(** * nut: line numbers for a textarea, painted on an off-screen canvas

    A shallow embedding of [src/nut.ts].  The browser is the environment:
    layout of the measuring probe, the CSS parser that takes or ignores a
    value assigned to a style, the PNG encoder behind [canvas.toDataURL],
    the timer queue and the observations of the resize observer are
    explicit, everything else is the code of the file, statement by
    statement. *)

From Stdlib Require Import ZArith NArith QArith Qround String Ascii Lia.
From Stdlib Require Import DecimalString DecimalPos DecimalN.
From stdpp Require Import base strings gmap list.

Local Open Scope string_scope.

(** ** JavaScript values that reach the code *)

(** [Map.get] answers [undefined] on a missing key, [getAttribute] answers
    [null] on a missing attribute, everything else is a string. *)
Inductive value : Type :=
  | undefined
  | null
  | str (s : string).

#[global] Instance value_eq_dec : EqDecision value.
Proof. solve_decision. Defined.

(** [a == b] on these values: [undefined] and [null] are equal to each other
    and to nothing else, strings compare by content. *)
Definition loose_eq (a b : value) : bool :=
  match a, b with
  | str x, str y => bool_decide (x = y)
  | str _, _ | _, str _ => false
  | _, _ => true
  end.

(** [a != b] *)
Definition loose_ne (a b : value) : bool := negb (loose_eq a b).

(** [a || b] on values: the empty string, [null] and [undefined] are falsy. *)
Definition js_or (a : value) (b : string) : string :=
  match a with
  | str s => if bool_decide (s = "") then b else s
  | _ => b
  end.

(** A [Map<string, string>]; [get] of a missing key is [undefined]. *)
Definition Map_get (m : gmap string value) (k : string) : value :=
  default undefined (m !! k).

Definition Map_set (k : string) (v : value) (m : gmap string value) : gmap string value :=
  <[k := v]> m.

(** ** Types of the source *)

(** Every property of [TStyles] is optional: an object may lack it ([None]),
    or have it, and then hold a string or, as [?:] allows, [undefined]
    ([Some None]). *)
Record TStyles : Type := {
  numberWidth : option (option string);
  numberPadding : option (option string);
  numberColor : option (option string);
  numberBgColor : option (option string)
}.

(** [styles.p]: [undefined] when the object lacks the property, what the
    property holds otherwise. *)
Definition read (p : option (option string)) : option string := default None p.

Record TMeasure : Type := {
  lineHeight : N;
  fontSize : N;
  paddingTop : N;
  paddingRight : N;
  nuWidth : N;
  nuPadding : N
}.

Inductive EDataAttr : Type := Width | Padding | Color | BgColor.

#[global] Instance EDataAttr_eq_dec : EqDecision EDataAttr.
Proof. solve_decision. Defined.

Definition dataAttrsMap : list (EDataAttr * string) :=
  [ (Width, "data-nut-width");
    (Padding, "data-nut-padding");
    (Color, "data-nut-color");
    (BgColor, "data-nut-bg-color") ].

Fixpoint assoc_get {A B} `{EqDecision A} (k : A) (m : list (A * B)) : option B :=
  match m with
  | [] => None
  | (k', v) :: m' => if decide (k = k') then Some v else assoc_get k m'
  end.

Definition dataAttrs : list string := dataAttrsMap.*2.

Definition mutationStyleProps : list string :=
  [ "paddingTop"; "paddingRight"; "lineHeight"; "fontSize"; "fontFamily" ].

(** A [CSSStyleDeclaration] read by property name; every property of a
    computed style is a string. *)
Definition CSSStyleDeclaration : Type := string -> string.

(** The host element as the code sees it. *)
Record HTMLElement : Type := {
  attributes : gmap string string;
  cssText : string;
  scrollHeight : N;
  computedStyle : CSSStyleDeclaration
}.

Definition getAttribute (el : HTMLElement) (name : string) : value :=
  match attributes el !! name with
  | Some s => str s
  | None => null
  end.

Definition getComputedStyle (el : HTMLElement) : CSSStyleDeclaration :=
  computedStyle el.

(** ** class StyleMutation *)

Module StyleMutation.

Record t : Type := {
  prevStyle : gmap string value;
  prevData : gmap string value
}.

Definition new : t := {| prevStyle := ∅; prevData := ∅ |}.

Definition set (style : CSSStyleDeclaration) (el : HTMLElement) (this : t) : t :=
  {| prevStyle :=
       foldl (fun m prop => Map_set prop (str (style prop)) m)
             (prevStyle this) mutationStyleProps;
     prevData :=
       foldl (fun m attr => Map_set attr (getAttribute el attr) m)
             (prevData this) dataAttrs |}.

(** One turn of the loop of [styleDiff] and [dataDiff]: [read] is the
    current value of the key. *)
Definition diff_step (read : string -> value)
    (acc : bool * gmap string value) (key : string) : bool * gmap string value :=
  let prevValue := Map_get acc.2 key in
  let value := read key in
  if loose_ne value prevValue
  then (true, Map_set key value acc.2)
  else acc.

Definition styleDiff (style : CSSStyleDeclaration) (this : t) : bool * t :=
  let r := foldl (diff_step (fun prop => str (style prop)))
                 (false, prevStyle this) mutationStyleProps in
  (r.1, {| prevStyle := r.2; prevData := prevData this |}).

Definition dataDiff (el : HTMLElement) (this : t) : bool * t :=
  let r := foldl (diff_step (getAttribute el))
                 (false, prevData this) dataAttrs in
  (r.1, {| prevStyle := prevStyle this; prevData := r.2 |}).

End StyleMutation.

(** ** Numbers *)

(** Layout lengths ([clientWidth], [clientHeight], [scrollHeight]) are
    non-negative integers; the device pixel ratio and everything multiplied
    by it is a rational, and arithmetic on rationals is exact (on integers
    below 2^31 the quotient of two doubles rounds to an integer only when
    it is one, so [Math.ceil] of it is the exact ceiling; products with
    the pixel ratio are taken without rounding).  The only place where a
    non-finite number can arise is the division that counts the lines, so
    [number] is the result type of that division alone. *)
Inductive number : Type :=
  | finite (q : Q)
  | pos_infinity
  | neg_infinity
  | NaN.

Definition N2Q (n : N) : Q := inject_Z (Z.of_N n).

Definition Qltb (a b : Q) : bool := negb (Qle_bool b a).

(** [a / b] *)
Definition js_div (a b : Q) : number :=
  if Qeq_bool b 0 then
    if Qltb 0 a then pos_infinity
    else if Qltb a 0 then neg_infinity
    else NaN
  else finite (a / b).

Definition Math_ceil (x : number) : number :=
  match x with
  | finite q => finite (inject_Z (Qceiling q))
  | other => other
  end.

(** [a < b] with a finite left operand; any comparison with [NaN] is false. *)
Definition js_lt (a : Q) (b : number) : bool :=
  match b with
  | finite q => Qltb a q
  | pos_infinity => true
  | neg_infinity => false
  | NaN => false
  end.

(** [n.toString()] of a non-negative integer (in decimal digits, as
    JavaScript prints every integer below 10^21). *)
Definition N_toString (n : N) : string := NilZero.string_of_uint (N.to_uint n).

Definition Z_toString (z : Z) : string := NilZero.string_of_int (Z.to_int z).

(** ** The browser

    What the code asks of its environment and cannot compute itself. *)

Module Box.
(** The declared style of the probe [div], longhand by longhand; the
    [padding] shorthand writes the four padding longhands.  A value is
    kept as it was assigned: what it means, and whether it means anything,
    is for the layout of the browser to say. *)
Record style : Type := {
  width : string;
  margin : string;
  paddingTop : string;
  paddingRight : string;
  paddingBottom : string;
  paddingLeft : string;
  fontFamily : string;
  fontSize : string;
  lineHeight : string
}.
..........
» **Aim of the task**:
Look for the word "fontSize" in the listing above, and copy every line where you find it.

» **Solved problem**:
  fontSize : N;
  [ "paddingTop"; "paddingRight"; "lineHeight"; "fontSize"; "fontFamily" ].
  fontSize : string;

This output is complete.